Starting point is 01:55:39 So the first one, I was chatting on Slack, which if you're not a member of our Slack, you should be because it's full of awesome. I was chatting with Steven Leadbeater, and we were talking about security stuff and certificates and all kinds of randomness. At any rate, he drops this link out there nonchalantly called keycloak.org, and it's amazing. We've talked about if you go to create a side project or any project, you typically need authentication and all that kind of stuff. And it can be a pain in the butt, right? Like you want somebody to be able to log in with their Facebook account or Google or whatever. There's this little thing called Key Cloak that allows you to sort of painlessly do this. And from what I understand, it can run in a container and it can federate your authentication and all kinds of things.

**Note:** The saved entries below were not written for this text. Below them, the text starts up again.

(** C9, as the code has it: no check stands between a limit of zero
    or less and the quota step, and the quota step refuses such a
    client whenever it can count.  A creation that gives such a limit
    answers 201 and stores the limit as given; the quota step answers
    a request of such a client with 429 RATE_LIMIT_EXCEEDED exactly
    when the count of the window is served, since the count is never
    negative, and hands the request on, unlogged, exactly when the
    count is not served; so a request that presents the key of such a
    client is answered by the gateway whenever the ledger counts, and
    gets through it only when the ledger does not. *)
Theorem nonpositive_limit_refused_when_counted (limit : Z) :
  limit ≤ 0 →
  (∀ req env w n c,
     body req !! "name" = Some (VStr n) → n ≠ "" → trim n ≠ "" →
     body req !! "clientId" = Some (VStr c) → c ≠ "" →
     body req !! "rateLimit" = Some (VNum limit) →
     body req !! "expiresInDays" = None →
     body req !! "allowedIPs" = None →
     body req !! "contactEmail" = None →
     body req !! "notes" = None →
     lookup_clientId c w = None →
     lookup_key (Some (generated "sk" env)) w = None →
     fault env ApiKey_findOne = None →
     fault env ApiKey_create = None →
     ∃ res d,
       createApiKey req env w =
         (Ok res, mkWorld (apiKeys w ++ [d]) (rateLimits w) (N.succ (nextId w)))
       ∧ status res = 201
       ∧ clientId d = Some c
       ∧ rateLimit d = Some limit)
  ∧ (∀ req client env w,
       apiClient req = Some client →
       client_rateLimit client = Some limit →
       rateLimitByApiKey req env w =
         match fault env RateLimit_countDocuments with
         | None =>
             (Ok (Send (mkResponse 429 (VObj [
                ("success", VBool false);
                ("error", VStr "Rate limit exceeded");
                ("code", VStr "RATE_LIMIT_EXCEEDED");
                ("limit", VNum limit);
                ("retryAfter", VNum 3600)]))), w)
         | Some _ => (Ok (Next req), w)
         end)
  ∧ (∀ req env w d,
       lookup_key (presented req) w = Some d →
       rateLimit d = Some limit →
       (fault env RateLimit_countDocuments = None →
        ∃ res w', serviceGateway req env w = (Ok (Send res), w'))
       ∧ (∀ req' w',
            serviceGateway req env w = (Ok (Next req'), w') →
            fault env RateLimit_countDocuments ≠ None ∧
            rateLimits w' = rateLimits w)).
Proof.
  intros Hlimit.
  assert (Hquota : ∀ req client env w,
            apiClient req = Some client →
            client_rateLimit client = Some limit →
            rateLimitByApiKey req env w =
              match fault env RateLimit_countDocuments with
              | None => (Ok (Send (rate_limit_exceeded (Some limit))), w)
              | Some _ => (Ok (Next req), w)
              end).
  { intros req client env w Hc Hl.
    destruct (fault env RateLimit_countDocuments) as [e|] eqn:Hcount;
      [now apply (rateLimitByApiKey_uncounted req env w e)|].
    rewrite (rateLimitByApiKey_counted req client env w Hc Hcount). cbv zeta.
    rewrite Hl. unfold number_of. simpl default.
    pose proof (window_count_nonneg (client_clientId client) (now env)
                  (rateLimits w)) as Hpos.
    destruct (Z.leb_spec limit
                (window_count (client_clientId client) (now env) (rateLimits w)));
      [reflexivity|lia]. }
  split; [|split].
  - intros req env w n c Hn Hn0 Hnt Hc Hc0 Hl Hdays Hips Hmail Hnotes
           Hfree Hkey Hfind Hup.
    eexists _, _. split; [|split; [|split]].
    + apply (createApiKey_run req env w n c (Some limit) None);
        try assumption. intros m [=].
    + reflexivity.
    + reflexivity.
    + reflexivity.
  - exact Hquota.
  - intros req env w d Hd Hl.
    assert (Hgate : ∃ flow w1,
              authenticateApiKey req env w = (Ok flow, w1) ∧
              rateLimits w1 = rateLimits w ∧
              ∀ req1, flow = Next req1 →
                      apiClient req1 = Some (identity_of d)).
    { destruct (truthy_str (presented req)) eqn:Hp.
      2:{ assert (Hmissing : authenticateApiKey req env w =
                               (Ok (Send (auth_response MissingKey)), w)).
          { unfold authenticateApiKey, try_catch. fold (presented req).
            now rewrite Hp. }
          rewrite Hmissing. eexists _, _. split; [reflexivity|]. split; [reflexivity|].
          intros ? [=]. }
      destruct (fault env ApiKey_findOne) as [e|] eqn:Hfind.
      { rewrite (authenticateApiKey_unreachable req env w e) by assumption.
        eexists _, _. split; [reflexivity|]. split; [reflexivity|].
        intros ? [=]. }
      rewrite authenticateApiKey_run by assumption. rewrite Hd.
      destruct (first_failure req (now env) w).
      { eexists _, _. split; [reflexivity|]. split; [reflexivity|].
        intros ? [=]. }
      destruct (persists env w (touched (now env) d)).
      - eexists _, _. split; [reflexivity|]. split; [reflexivity|].
        now intros ? [= <-].
      - eexists _, _. split; [reflexivity|]. split; [reflexivity|].
        intros ? [=]. }
    destruct Hgate as (flow & w1 & Hrun & Hledger & Hid).
    unfold serviceGateway, bind. rewrite Hrun.
    destruct flow as [res|req1].
    { split; [eauto|]. intros ? ? [=]. }
    rewrite (Hquota req1 (identity_of d) env w1 (Hid req1 eq_refl) Hl).
    destruct (fault env RateLimit_countDocuments) as [e|].
    + split; [discriminate|]. intros ? ? [= <- <-]. now split.
    + split; [eauto|]. intros ? ? [=].
Qed.
Lemma updateAllExchangeRates_succeeded (cache : gmap string json) (w : world) (n : nat)
    (data : json) :
  refresh_succeeded (fetch_outcome w n RATES_URL) data →
  (updateAllExchangeRates cache w n).1.1
    = Normal (fold_left (updateRate data) (enumerableKeys data) cache).
Proof.
  intros (resp & Hfetch & Hok & Hbody & Hnull & Hresp).
  unfold updateAllExchangeRates, fetch. unfold_run.
  rewrite Hfetch, Hbody, Hok.
  assert (member (Some data) "Response" = Normal (get_prop data "Response")) as ->
    by by destruct data.
  assert (is_not_Error (get_prop data "Response") = true) as ->.
  { destruct (get_prop data "Response") as [[| | |s| |]|]; try done.
    simpl. destruct (String.eqb_spec s "Error") as [->|?]; done. }
  done.
Qed.

(** C9. A refresh never throws.  When it fails as a whole, the cache it
    leaves holds the hardcoded fallback rate of every tracked currency,
    and [getExchangeRate] returns it (60000 for bitcoin), whatever the
    cache held before.  When it succeeds, the entry of a currency whose
    symbol is not in the response is left as it was. *)
Theorem rates_refresh (cache : gmap string json) (w : world) (n : nat) :
  ∃ cache', (updateAllExchangeRates cache w n).1.1 = Normal cache'
    ∧ (refresh_failed (fetch_outcome w n RATES_URL) →
       (∀ currency rate, fallback_rate currency = Some rate →
          cache' !! currency = Some rate ∧ getExchangeRate cache' currency = rate)
       ∧ (∀ currency, currency ∈ mobulaSymbols.*1 → is_Some (fallback_rate currency))
       ∧ getExchangeRate cache' "bitcoin" = JNum 60000)
    ∧ (∀ data, refresh_succeeded (fetch_outcome w n RATES_URL) data →
       ∀ currency,
         (∀ symbol, symbol ∈ enumerableKeys data → currencyOfSymbol symbol ≠ Some currency) →
         cache' !! currency = cache !! currency).
Proof.
  assert (Hnormal : normal (updateAllExchangeRates cache)).
  { unfold updateAllExchangeRates. apply normal_bind; [apply normal_emit|].
    intros _. apply normal_try_catch. intros e. auto 10 with normal. }
  destruct (Hnormal w n) as (cache' & n' & t & Hrun).
  exists cache'. rewrite Hrun. split; [done|]. split.
  - intros Hfailed. pose proof (updateAllExchangeRates_failed cache w n Hfailed) as Hf.
    rewrite Hrun in Hf. injection Hf as ->. split; [|split].
    + intros currency rate Hrate. split.
      * by rewrite fallbackRates_lookup, Hrate.
      * by apply fallbackRates_getExchangeRate.
    + intros currency Hin. unfold mobulaSymbols in Hin. cbn in Hin.
      repeat (apply elem_of_cons in Hin as [->|Hin]; [by eexists|]).
      by apply elem_of_nil in Hin.
    + by apply fallbackRates_getExchangeRate.
  - intros data Hok currency Hkeys.
    pose proof (updateAllExchangeRates_succeeded cache w n data Hok) as Hs.
    rewrite Hrun in Hs. injection Hs as ->. by apply updateRates_untouched.
Qed.

(** *** What a refresh writes *)

Lemma currencyOfSymbol_tracked (symbol currency : string) :
  currencyOfSymbol symbol = Some currency → (currency, symbol) ∈ mobulaSymbols.
Proof.
  unfold currencyOfSymbol, mobulaSymbols. cbn [List.find snd].
  repeat match goal with
         | |- context [String.eqb ?k symbol] => destruct (String.eqb_spec k symbol) as [<-|?]
         end; intros [= <-]; apply list_elem_of_In; simpl; tauto.
Qed.

Lemma tracked_currencyOfSymbol (symbol currency : string) :
  (currency, symbol) ∈ mobulaSymbols → currencyOfSymbol symbol = Some currency.
Proof.
  intros Hin. apply list_elem_of_In in Hin. simpl in Hin.
  repeat (destruct Hin as [[= <- <-]|Hin]; [done|]). done.
Qed.

(** A currency has one symbol. *)
Lemma tracked_symbol_unique (symbol symbol' currency : string) :
  (currency, symbol) ∈ mobulaSymbols → (currency, symbol') ∈ mobulaSymbols →
  symbol' = symbol.
Proof.
  intros Hin Hin'. apply list_elem_of_In in Hin, Hin'. simpl in Hin, Hin'.
  repeat (destruct Hin as [Hin|Hin];
          [simplify_eq; repeat (destruct Hin' as [Hin'|Hin']; [by simplify_eq|]); done|]).
  done.
Qed.

Lemma fallback_rate_tracked (currency : string) (rate : json) :
  fallback_rate currency = Some rate → currency ∈ mobulaSymbols.*1.
Proof.
  unfold fallback_rate.
  repeat match goal with
         | |- context [String.eqb currency ?k] =>
             destruct (String.eqb_spec currency k) as [->|?]
         end; try done; intros _; apply list_elem_of_In; simpl; tauto.
Qed.

(** A refresh leaves the entry of a currency that is not tracked as it
    found it. *)
Lemma refresh_untracked (cache : gmap string json) (w : world) (n : nat)
    (currency : string) (cache' : gmap string json) :
  currency ∉ mobulaSymbols.*1 →
  (updateAllExchangeRates cache w n).1.1 = Normal cache' →
  cache' !! currency = cache !! currency.
Proof.
  intros Hnot.
  assert (Hfallback : fallbackRates cache !! currency = cache !! currency).
  { rewrite fallbackRates_lookup. destruct (fallback_rate currency) as [rate|] eqn:Hrate; [|done].
    by apply fallback_rate_tracked in Hrate. }
  assert (Hfold : ∀ data, fold_left (updateRate data) (enumerableKeys data) cache !! currency
                          = cache !! currency).
  { intros data. apply updateRates_untouched. intros symbol _ Hsym.
    apply currencyOfSymbol_tracked in Hsym. apply Hnot.
    apply list_elem_of_fmap. by exists (currency, symbol). }
  unfold updateAllExchangeRates, fetch. unfold_run.
  destruct (fetch_outcome w n RATES_URL) as [resp|e]; [|by intros [= <-]].
  destruct (json_body resp) as [data|e]; [|by intros [= <-]].
  destruct (ok resp).
  - destruct (member (Some data) "Response") as [r|e]; [|by intros [= <-]].
    cbn. destruct (is_not_Error r); cbn.
    + intros [= <-]. apply Hfold.
    + destruct data; cbn; by intros [= <-].
  - cbn. destruct data; cbn; by intros [= <-].
Qed.

(** The cache after a series of refreshes, each answered in its own way. *)
Fixpoint refreshes (runs : list (world * nat)) (cache : gmap string json)
  : gmap string json :=
  match runs with
  | [] => cache
  | (w, n) :: runs' =>
      match (updateAllExchangeRates cache w n).1.1 with
      | Normal cache' => refreshes runs' cache'
      | Throw _ => refreshes runs' cache
      end
  end.
(** X14.  The three range indicators of DbGraph.jsx and the colour of the
    average agree: an indicator that is lit has the colour of the average,
    at most one indicator is lit, and none is lit exactly when the average
    has the fallback colour, which happens exactly for an average that is
    negative or strictly between 25 and 26 or strictly between 50 and
    51. *)
Theorem DbGraph_indicators_agree_with_average_colour :
  forall (averageDB : Q),
    (forall i : Z,
       DbGraphChart.getColorForRange averageDB i <> cardBg ->
       DbGraphChart.getColorForRange averageDB i
       = DbGraphChart.getAverageDbColor averageDB)
    /\ (forall i j : Z,
       DbGraphChart.getColorForRange averageDB i <> cardBg ->
       DbGraphChart.getColorForRange averageDB j <> cardBg ->
       i = j)
    /\ ((forall i : Z, DbGraphChart.getColorForRange averageDB i = cardBg)
        <-> DbGraphChart.getAverageDbColor averageDB = accent)
    /\ (DbGraphChart.getAverageDbColor averageDB = accent
        <-> averageDB < 0 \/ 25 < averageDB < 26 \/ 50 < averageDB < 51).
Proof.
  intro a.
  assert (Hcases :
    (a < 0 /\ Js.geb a 0 = false /\ Js.geb a 26 = false /\ Js.geb a 51 = false)
    \/ (0 <= a <= 25 /\ Js.geb a 0 = true /\ Js.leb a 25 = true
        /\ Js.geb a 26 = false /\ Js.geb a 51 = false)
    \/ (25 < a < 26 /\ Js.leb a 25 = false /\ Js.geb a 26 = false
        /\ Js.geb a 51 = false)
    \/ (26 <= a <= 50 /\ Js.leb a 25 = false /\ Js.geb a 26 = true
        /\ Js.leb a 50 = true /\ Js.geb a 51 = false)
    \/ (50 < a < 51 /\ Js.leb a 25 = false /\ Js.leb a 50 = false
        /\ Js.geb a 51 = false)
    \/ (51 <= a /\ Js.leb a 25 = false /\ Js.leb a 50 = false
        /\ Js.geb a 51 = true)).
  { unfold Js.geb.
    destruct (Qlt_le_dec a 0); [left; repeat split; band_side|].
    right.
    destruct (Qlt_le_dec 25 a); [|left; repeat split; band_side].
    right.
    destruct (Qlt_le_dec a 26); [left; repeat split; band_side|].
    right.
    destruct (Qlt_le_dec 50 a); [|left; repeat split; band_side].
    right.
    destruct (Qlt_le_dec a 51); [left; repeat split; band_side|].
    right. repeat split; band_side. }
  assert (Hidx := getColorForRange_index a).
  unfold DbGraphChart.getAverageDbColor.
  destruct Hcases as
    [(Hr & E0 & E26 & E51)
    |[(Hr & E0 & E25 & E26 & E51)
    |[(Hr & E25 & E26 & E51)
    |[(Hr & E25 & E26 & E50 & E51)
    |[(Hr & E25 & E50 & E51)
    |(Hr & E25 & E50 & E51)]]]]].
  all: repeat split.
  all: try (intros i Hi; destruct (Hidx i Hi) as [-> | [-> | ->]];
            revert Hi; cbn;
            rewrite ?E0, ?E25, ?E26, ?E50, ?E51, ?andb_false_r; cbn;
            congruence).
  all: try (intros i j Hi Hj;
            destruct (Hidx i Hi) as [-> | [-> | ->]];
            destruct (Hidx j Hj) as [-> | [-> | ->]];
            revert Hi Hj; cbn;
            rewrite ?E0, ?E25, ?E26, ?E50, ?E51, ?andb_false_r; cbn;
            congruence).
  all: rewrite ?E0, ?E25, ?E26, ?E50, ?E51, ?andb_false_r; cbn.
  all: try (intro H; first [discriminate H | lra | reflexivity]).
  all: try (intros _; first [reflexivity | lra | tauto]).
  all: try (intros H; exfalso; first
              [ specialize (H 0%Z); revert H; cbn;
                rewrite ?E0, ?E25, ?E26, ?E50, ?E51; cbn; congruence
              | specialize (H 1%Z); revert H; cbn;
                rewrite ?E0, ?E25, ?E26, ?E50, ?E51; cbn; congruence
              | specialize (H 2%Z); revert H; cbn;
                rewrite ?E0, ?E25, ?E26, ?E50, ?E51; cbn; congruence ]).
  all: try (intros _ i; destruct i as [|[[?|?|]|[?|?|]|]|?]; cbn;
            rewrite ?E0, ?E25, ?E26, ?E50, ?E51, ?andb_false_r; reflexivity).
Qed.

Lemma DbGraph_indicators_agree_with_average_colour_witness :
  DbGraphChart.getColorForRange 30 1 <> cardBg
  /\ DbGraphChart.getColorForRange 30 1 = DbGraphChart.getAverageDbColor 30
  /\ (25 < (51 # 2) < 26
      /\ DbGraphChart.getAverageDbColor (51 # 2) = accent
      /\ DbGraphChart.getColorForRange (51 # 2) 0 = cardBg).
Proof.
  assert (H : DbGraphChart.getColorForRange 30 1 <> cardBg)
    by (vm_compute; discriminate).
  assert (Hgap : 25 < (51 # 2) < 26) by (split; reflexivity).
  pose proof (DbGraph_indicators_agree_with_average_colour 30) as [Ha _].
  pose proof (DbGraph_indicators_agree_with_average_colour (51 # 2))
    as [_ [_ [Hnone Hacc]]].
  assert (Hc : DbGraphChart.getAverageDbColor (51 # 2) = accent)
    by (apply Hacc; right; left; exact Hgap).
  split; [exact H|]. split; [exact (Ha 1%Z H)|].
  split; [exact Hgap|]. split; [exact Hc|].
  apply Hnone. exact Hc.
Defined.

(** ** The simulated inputs *)

(** X15.  The amplitude the simulated graph draws is at least 0.1 and below
    0.8 for random numbers in [0, 1), so the fallback [rms || 0.0001] of
    [processAudioData] never replaces it. *)
Theorem SimGraph_simulated_amplitude_range :
  forall r1 r2 : Q,
    0 <= r1 < 1 ->
    (1 # 10) <= SimGraph_simulatedAmplitude r1 r2 < 8 # 10
    /\ Js.or_else (SimGraph_simulatedAmplitude r1 r2) (1 # 10000)
       = SimGraph_simulatedAmplitude r1 r2.
Proof.
  intros r1 r2 [Hlo Hhi].
  assert (Hr : (1 # 10) <= SimGraph_simulatedAmplitude r1 r2 < 8 # 10).
  { unfold SimGraph_simulatedAmplitude.
    destruct (Js.gtb r2 (7 # 10)); lra. }
  split; [exact Hr|]. apply or_else_nonzero. lra.
Qed.

Lemma SimGraph_simulated_amplitude_range_witness :
  0 <= (1 # 2) < 1
  /\ (1 # 10) <= SimGraph_simulatedAmplitude (1 # 2) (9 # 10) < 8 # 10.
Proof.
  assert (H : 0 <= (1 # 2) < 1) by (split; [discriminate | reflexivity]).
  pose proof (SimGraph_simulated_amplitude_range (1 # 2) (9 # 10) H) as [Hr _].
  exact (conj H Hr).
Defined.

(** X16.  [generateDBValue] of SimpleDBGraph returns, for random numbers in
    [0, 1) and a [maxDB] that is not negative, a value between 0 and
    [maxDB] that is also below 55. *)
Theorem SimpleDBGraph_generated_value_range :
  forall maxDB r1 r2 r3 : Q,
    0 <= maxDB ->
    0 <= r1 < 1 ->
    0 <= r3 < 1 ->
    0 <= SimpleDBChart.generateDBValue maxDB r1 r2 r3 <= maxDB
    /\ SimpleDBChart.generateDBValue maxDB r1 r2 r3 < 55.
Proof.
  intros maxDB r1 r2 r3 Hm [H1 H1'] [H3 H3'].
  unfold SimpleDBChart.generateDBValue.
  destruct (Js.gtb r2 (7 # 10)); clamp_cases; repeat split; lra.
Qed.

Lemma SimpleDBGraph_generated_value_range_witness :
  (0 <= 100 /\ 0 <= (1 # 2) < 1 /\ 0 <= (3 # 4) < 1)
  /\ SimpleDBChart.generateDBValue 100 (1 # 2) (9 # 10) (3 # 4) < 55.
Proof.
  assert (Hm : 0 <= 100) by discriminate.
  assert (H1 : 0 <= (1 # 2) < 1) by (split; [discriminate | reflexivity]).
  assert (H3 : 0 <= (3 # 4) < 1) by (split; [discriminate | reflexivity]).
  pose proof (SimpleDBGraph_generated_value_range 100 (1 # 2) (9 # 10) (3 # 4)
                Hm H1 H3) as [_ Hlt].
  split; [tauto | exact Hlt].
Defined.

(** ** The chart of SimpleDBGraph *)

Section SimplePath.

Import Js.

Lemma filter_twice {A : Type} (f : A -> bool) (l : list A) :
  filter f (filter f l) = filter f l.
Proof.
  induction l as [|x l IH]; [reflexivity|].
  cbn [filter]. destruct (f x) eqn:E; [|exact IH].
  cbn [filter]. now rewrite E, IH.
Qed.

Lemma unit_interval_scaled (ratio size : Q) :
  0 <= ratio <= 1 -> 0 <= size -> 0 <= size - ratio * size <= size.
Proof.
  intros [Hlo Hhi] Hs.
  assert (H0 : 0 <= ratio * size) by now apply Qmult_le_0_compat.
  assert (H1 : ratio * size <= 1 * size) by now apply Qmult_le_compat_r.
  lra.
Qed.

End SimplePath.

(** X17.  Right after a tick of SimpleDBGraph the chart draws every point of
    the window: the filter of [createSmoothPath] keeps them all, and as soon
    as the window holds two points the path is a move to the oldest point
    followed by a line to each of the others. *)
Theorem SimpleDBGraph_chart_draws_every_window_point :
  forall (duration maxDB graphWidth graphHeight : Q) (now : Z) (dbValue : Q)
         (s : SimpleDBGraph.State),
    let s' := SimpleDBGraph.tick duration now dbValue s in
    let startTime :=
      Js.Math_max 0 (SimpleDBGraph.elapsedTime s' - duration) in
    (2 <= length (SimpleDBGraph.waveformData s'))%nat ->
    SimpleDBChart.render duration maxDB graphWidth graphHeight s'
    = path_through
        (fun p => ((px p - startTime) / duration) * graphWidth)
        (fun p => graphHeight - (py p / maxDB) * graphHeight)
        (SimpleDBGraph.waveformData s')
    /\ length (SimpleDBChart.render duration maxDB graphWidth graphHeight s')
       = length (SimpleDBGraph.waveformData s').
Proof.
  intros duration maxDB graphWidth graphHeight now dbValue s s' startTime Hlen.
  assert (E : SimpleDBChart.render duration maxDB graphWidth graphHeight s'
              = path_through
                  (fun p => ((px p - startTime) / duration) * graphWidth)
                  (fun p => graphHeight - (py p / maxDB) * graphHeight)
                  (SimpleDBGraph.waveformData s')).
  { unfold SimpleDBChart.render, SimpleDBChart.createSmoothPath.
    replace (length (SimpleDBGraph.waveformData s') <? 2)%nat with false
      by (symmetry; apply Nat.ltb_ge; exact Hlen).
    fold startTime. unfold SimpleDBChart.points.
    assert (Ekeep : filter (fun p => Js.geb (px p) startTime)
                      (SimpleDBGraph.waveformData s')
                    = SimpleDBGraph.waveformData s').
    { subst s' startTime.
      cbn [SimpleDBGraph.tick SimpleDBGraph.waveformData
           SimpleDBGraph.elapsedTime].
      unfold SimpleDBGraph.filtered. apply filter_twice. }
    rewrite Ekeep.
    destruct (SimpleDBGraph.waveformData s') as [|first rest];
      [cbn in Hlen; lia|].
    cbn [map path_through px py]. f_equal. now rewrite map_map. }
  split; [exact E|]. rewrite E. apply path_through_length.
Qed.

Lemma SimpleDBGraph_chart_draws_every_window_point_witness :
  let s := SimpleDBGraph.tick 30 100 12
             {| SimpleDBGraph.waveformData := [];
                SimpleDBGraph.isRecording := true;
                SimpleDBGraph.currentDB := 0;
                SimpleDBGraph.elapsedTime := 0;
                SimpleDBGraph.startTimeRef := 0 |} in
  (2 <= length (SimpleDBGraph.waveformData (SimpleDBGraph.tick 30 150 40 s)))%nat
  /\ length (SimpleDBChart.render 30 100 280 110
               (SimpleDBGraph.tick 30 150 40 s)) = 2%nat.
Proof.
  intro s.
  assert (H : (2 <= length (SimpleDBGraph.waveformData
                              (SimpleDBGraph.tick 30 150 40 s)))%nat)
    by (vm_compute; lia).
  pose proof (SimpleDBGraph_chart_draws_every_window_point 30 100 280 110 150 40
                s H) as [_ Hl].
  split; [exact H|]. rewrite Hl. reflexivity.
Defined.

Starting point is 01:56:24 So check that out. It might make your life a lot easier if you're considering creating some sort of membership type thing or anything that needs some sort of authentication. All right. This one is not developer centric, but for anybody that travels at all, man. So this came from Jamie from the.NET Core Show. So while I was over in London for the NDC conference, trying to get around in a place where public transportation is the thing and you haven't been there before can be a little overwhelming. They got 50 different lines of railway systems or whatever. And if you're trying to get from point A to point B, it can be really overwhelming. There is an app on iOS and Android, I believe called city mapper. You can go to city mapper.com.

Starting point is 01:57:17 It is amazing. And when I say amazing, I cannot understate that or overstate that enough. I should say, is if I needed to get from, I don't know, wherever I was to another part of London, I could plug it in and it'd give me like eight different ways I could get there. It would tell me the roughly the times, how much walking you had to do, what rails you had to get on, how much money it was going to cost you. Like, so from what I understand, this is only available in like major cities that have you know that they have access to some of the infrastructure so like the railway times the subway times and all that stuff amazing like killer application it saved me many many times and then when you say

Starting point is 01:57:58 it's limited though you're not kidding man i mean you're talking about like how many cities are 41 okay it's big cities, right? But it's mostly cities with public transportation. And one of the key things there is they even had Uber, right? So if you wanted to skip all the public transportation, it would give you prices roughly for what it would cost you to Uber from point A to point B. So that was really killer. I see a smirk on Joe's face. I don't know what that is.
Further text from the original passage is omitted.